Resenha: “Roteiro Para Aïnouz, Vol. 3”, Don L

Você não me engana / É tudo superficial / Tudo bem / Eu não te amo“. A negativa que maraca o verso de abertura em Eu Não Te Amo, composição escolhida para inaugurar o recém-lançado Roteiro Para Aïnouz, Vol. 3 (2017, Don L Music), indica a trilha pessimista que marca o novo registro de inéditas do rapper cearense Don L. Um refúgio urbano, propositadamente caótico, estímulo para a construção de una poesia densa que orienta a direção seguida pelo ouvinte até a derradeira Laje das Ilusões.

Primeiro capítulo da trilogia Roteiro pra Aïnouz, obra que se inspira e ao mesmo tempo dialoga com o trabalho produzido pelo diretor cearense Karim Aïnouz – responsável por filmes como O Céu de Suely (2006), Viajo Porque Preciso, Volto Porque Te Amo (2010) e Praia do Futuro (2014) –, o sucessor da mixtape Caro Vapor / Vida e Veneno de Don L (2013) nasce como um reforço direto à maturidade do artista. Personagens, histórias e conflitos pessoais que garante ritmo e força ao registro.

Com produção assumida pelo próprio artista em parceria com Deryck Cabrera, Roteiro Para Aïnouz, Vol. 3 é uma obra que apresenta Don L como protagonista, porém, revela ao público um time de colaboradores e parceiros necessários para a formação do álbum.
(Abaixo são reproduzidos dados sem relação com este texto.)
(** [def add_app(...)], printing to the output [out]. *)
Definition add_app_on (out : pystr → option exn)
  (app_id name icon description path : pystr) (featured : bool) : M value :=
  let! catalog := load_catalog in
  let! apps := lift (py_getitem catalog k_apps) in
  let! items := lift (py_iter apps) in
  let! existing_idx := lift (find_existing items app_id 0) in
  let! now := now_isoformat in
  let app_entry := new_entry app_id name icon description path featured now in
  let! r :=
    match existing_idx with
    | Some idx =>
      let! apps := lift (py_getitem catalog k_apps) in
      let! old := lift (py_getitem_idx apps idx) in
      let! created := lift (py_get old k_created_at (VStr now)) in
      let! app_entry := lift (py_setitem app_entry k_created_at created) in
      let! now2 := now_isoformat in
      let! app_entry := lift (py_setitem app_entry k_updated_at (VStr now2)) in
      let! apps := lift (py_getitem catalog k_apps) in
      let! apps := lift (py_setitem_idx apps idx app_entry) in
      let! catalog := lift (py_setitem catalog k_apps apps) in
      ret (catalog, py "Updated")
    | None =>
      let! apps := lift (py_getitem catalog k_apps) in
      let! apps := lift (py_append apps app_entry) in
      let! catalog := lift (py_setitem catalog k_apps apps) in
      ret (catalog, py "Added")
    end in
  run! save_catalog r.1 in
  run! print_on out (add_message r.2 name app_id) in
  ret (VBool true).
(** * GPGMM D3D12 resource allocator: a shallow embedding

    The development follows [src/gpgmm/d3d12/ResourceAllocatorD3D12.cpp]
    (the allocator facade: [GetResourceAllocationInfo], [TryAllocateResource],
    [CreateResourceInternal], [CreateCommittedResource], [QueryInfo],
    [DeallocateMemory]) and [src/d3d12/ResourceAllocationD3D12.cpp]
    ([ResourceAllocation::ReleaseThis]).

    - 64-bit unsigned quantities are [Z] with the wrap-around written out.
    - The allocator stacks, the residency manager and the D3D12 device are
      collaborators whose code is outside the tree; they are interfaces
      (type classes) over an abstract state.
    - Every call the facade makes on a collaborator is appended to a call
      log, so that statements about what is (not) called, and in which
      order, can be made about the log. *)

From Stdlib Require Import ZArith List Bool Lia Permutation.
From Stdlib Require Floats String Ascii HexadecimalString.
Import ListNotations.
Local Open Scope Z_scope.

Set Implicit Arguments.

(** ** Machine integers and HRESULT *)

Definition wrap (bits : Z) (x : Z) : Z := x mod 2 ^ bits.
Definition wrap64 (x : Z) : Z := wrap 64 x.

Definition HRESULT := Z.
Definition S_OK : HRESULT := 0.
Definition E_POINTER : HRESULT := 0x80004003 - 2 ^ 32.
Definition E_FAIL : HRESULT := 0x80004005 - 2 ^ 32.
Definition E_OUTOFMEMORY : HRESULT := 0x8007000E - 2 ^ 32.
Definition E_INVALIDARG : HRESULT := 0x80070057 - 2 ^ 32.

Definition FAILED (hr : HRESULT) : bool := hr <? 0.
Definition SUCCEEDED (hr : HRESULT) : bool := 0 <=? hr.

(** ** D3D12 enumerations and constants used by the allocator *)

Inductive D3D12_HEAP_TYPE :=
| D3D12_HEAP_TYPE_DEFAULT
| D3D12_HEAP_TYPE_UPLOAD
| D3D12_HEAP_TYPE_READBACK
| D3D12_HEAP_TYPE_CUSTOM.

Inductive D3D12_RESOURCE_DIMENSION :=
| D3D12_RESOURCE_DIMENSION_UNKNOWN
| D3D12_RESOURCE_DIMENSION_BUFFER
| D3D12_RESOURCE_DIMENSION_TEXTURE1D
| D3D12_RESOURCE_DIMENSION_TEXTURE2D
| D3D12_RESOURCE_DIMENSION_TEXTURE3D.

Inductive DXGI_MEMORY_SEGMENT_GROUP :=
| DXGI_MEMORY_SEGMENT_GROUP_LOCAL
| DXGI_MEMORY_SEGMENT_GROUP_NON_LOCAL.

Definition D3D12_RESOURCE_HEAP_TIER_1 : Z := 1.
Definition D3D12_RESOURCE_HEAP_TIER_2 : Z := 2.

Definition D3D12_RESOURCE_FLAG_NONE : Z := 0.
Definition D3D12_RESOURCE_FLAG_ALLOW_RENDER_TARGET : Z := 0x1.
Definition D3D12_RESOURCE_FLAG_ALLOW_DEPTH_STENCIL : Z := 0x2.

Definition D3D12_HEAP_FLAG_NONE : Z := 0.
Definition D3D12_HEAP_FLAG_DENY_BUFFERS : Z := 0x4.
Definition D3D12_HEAP_FLAG_DENY_RT_DS_TEXTURES : Z := 0x40.
Definition D3D12_HEAP_FLAG_DENY_NON_RT_DS_TEXTURES : Z := 0x80.
Definition D3D12_HEAP_FLAG_ALLOW_ALL_BUFFERS_AND_TEXTURES : Z := 0.
Definition D3D12_HEAP_FLAG_ALLOW_ONLY_BUFFERS : Z := 0xc0.
Definition D3D12_HEAP_FLAG_ALLOW_ONLY_NON_RT_DS_TEXTURES : Z := 0x44.
Definition D3D12_HEAP_FLAG_ALLOW_ONLY_RT_DS_TEXTURES : Z := 0x84.

Definition D3D12_RESOURCE_STATE_GENERIC_READ : Z := 0xAC3.
Definition D3D12_RESOURCE_STATE_COPY_DEST : Z := 0x400.

Definition D3D12_SMALL_RESOURCE_PLACEMENT_ALIGNMENT : Z := 4096.
Definition D3D12_SMALL_MSAA_RESOURCE_PLACEMENT_ALIGNMENT : Z := 65536.
Definition D3D12_DEFAULT_RESOURCE_PLACEMENT_ALIGNMENT : Z := 65536.
Definition D3D12_DEFAULT_MSAA_RESOURCE_PLACEMENT_ALIGNMENT : Z := 4194304.

(** The fields are the ones [JSONSerializer::Serialize] writes out. *)
Record D3D12_RESOURCE_DESC := {
  Dimension : D3D12_RESOURCE_DIMENSION;
  Alignment : Z;
  Width : Z;
  Height : Z;
  DepthOrArraySize : Z;
  MipLevels : Z;
  Format : Z;
  Layout : Z;
  SampleDesc_Count : Z;
  SampleDesc_Quality : Z;
  Flags : Z
}.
Uma coleção de ideias que ultrapassa a ambientação e base concisa do registro, esforço aliado ao trabalho dos co-produtores Leo Justi, DJ Caíque, Sants e Luiz Café, mas que cresce nas rimas e passagens pelo interior do disco.

Logo na abertura do disco, um encontro com Diomedes Chinaski na sóbria Eu Não Te Amo, uma lenta sobreposição de batidas e vozes que se quebra em diferentes atos, lembrando em alguns aspectos a estrutura explorada por Kanye West pós-YEEZUS (2013). Rimas afiadas que ganham melhor enquadramento na parceria com Fazia Sentido, encontro com Terra Preta e uma forte reflexão sobre as pequenas conquistas, derrotas e articulações artificiais que marcam a presente fase do rap nacional.

Com a chegada de Aquela Fé, um R&B em parceria com o cantor Nego Gallo, a passagem para o lado mais acessível do trabalho. Um cuidado que se refere na intensa colaboração entre Don L e o conterrâneo Fernando Catatau (Cidadão Instigado) em Cocaína. Música que ainda rende uma continuação em Cocainterlúdio, parceria com saxofonista Thiago França (Metá Metá, Passo Torto), teclados de Maurício Fleury (Bixiga 70), bateria de Thomas Harres (Abayomy) e baixos de Gustavo Portela e Rodrigo Coei.

Salve a rápida participação da rapper Lay em Mexe Pra Cam, repetindo a anterior parceria em Chapei, toda a porção final do registro se concentra nas rimas e temas explorados em essência por Don L. Uma solução de versos particulares, sempre explosivos, base para a construção de músicas como Ferramentas e Se Num For Demais, mas que assume melhor refinamento na montagem da derradeira Laje das Ilusões, composição que conta com a assinatura do produtor Leo Justi.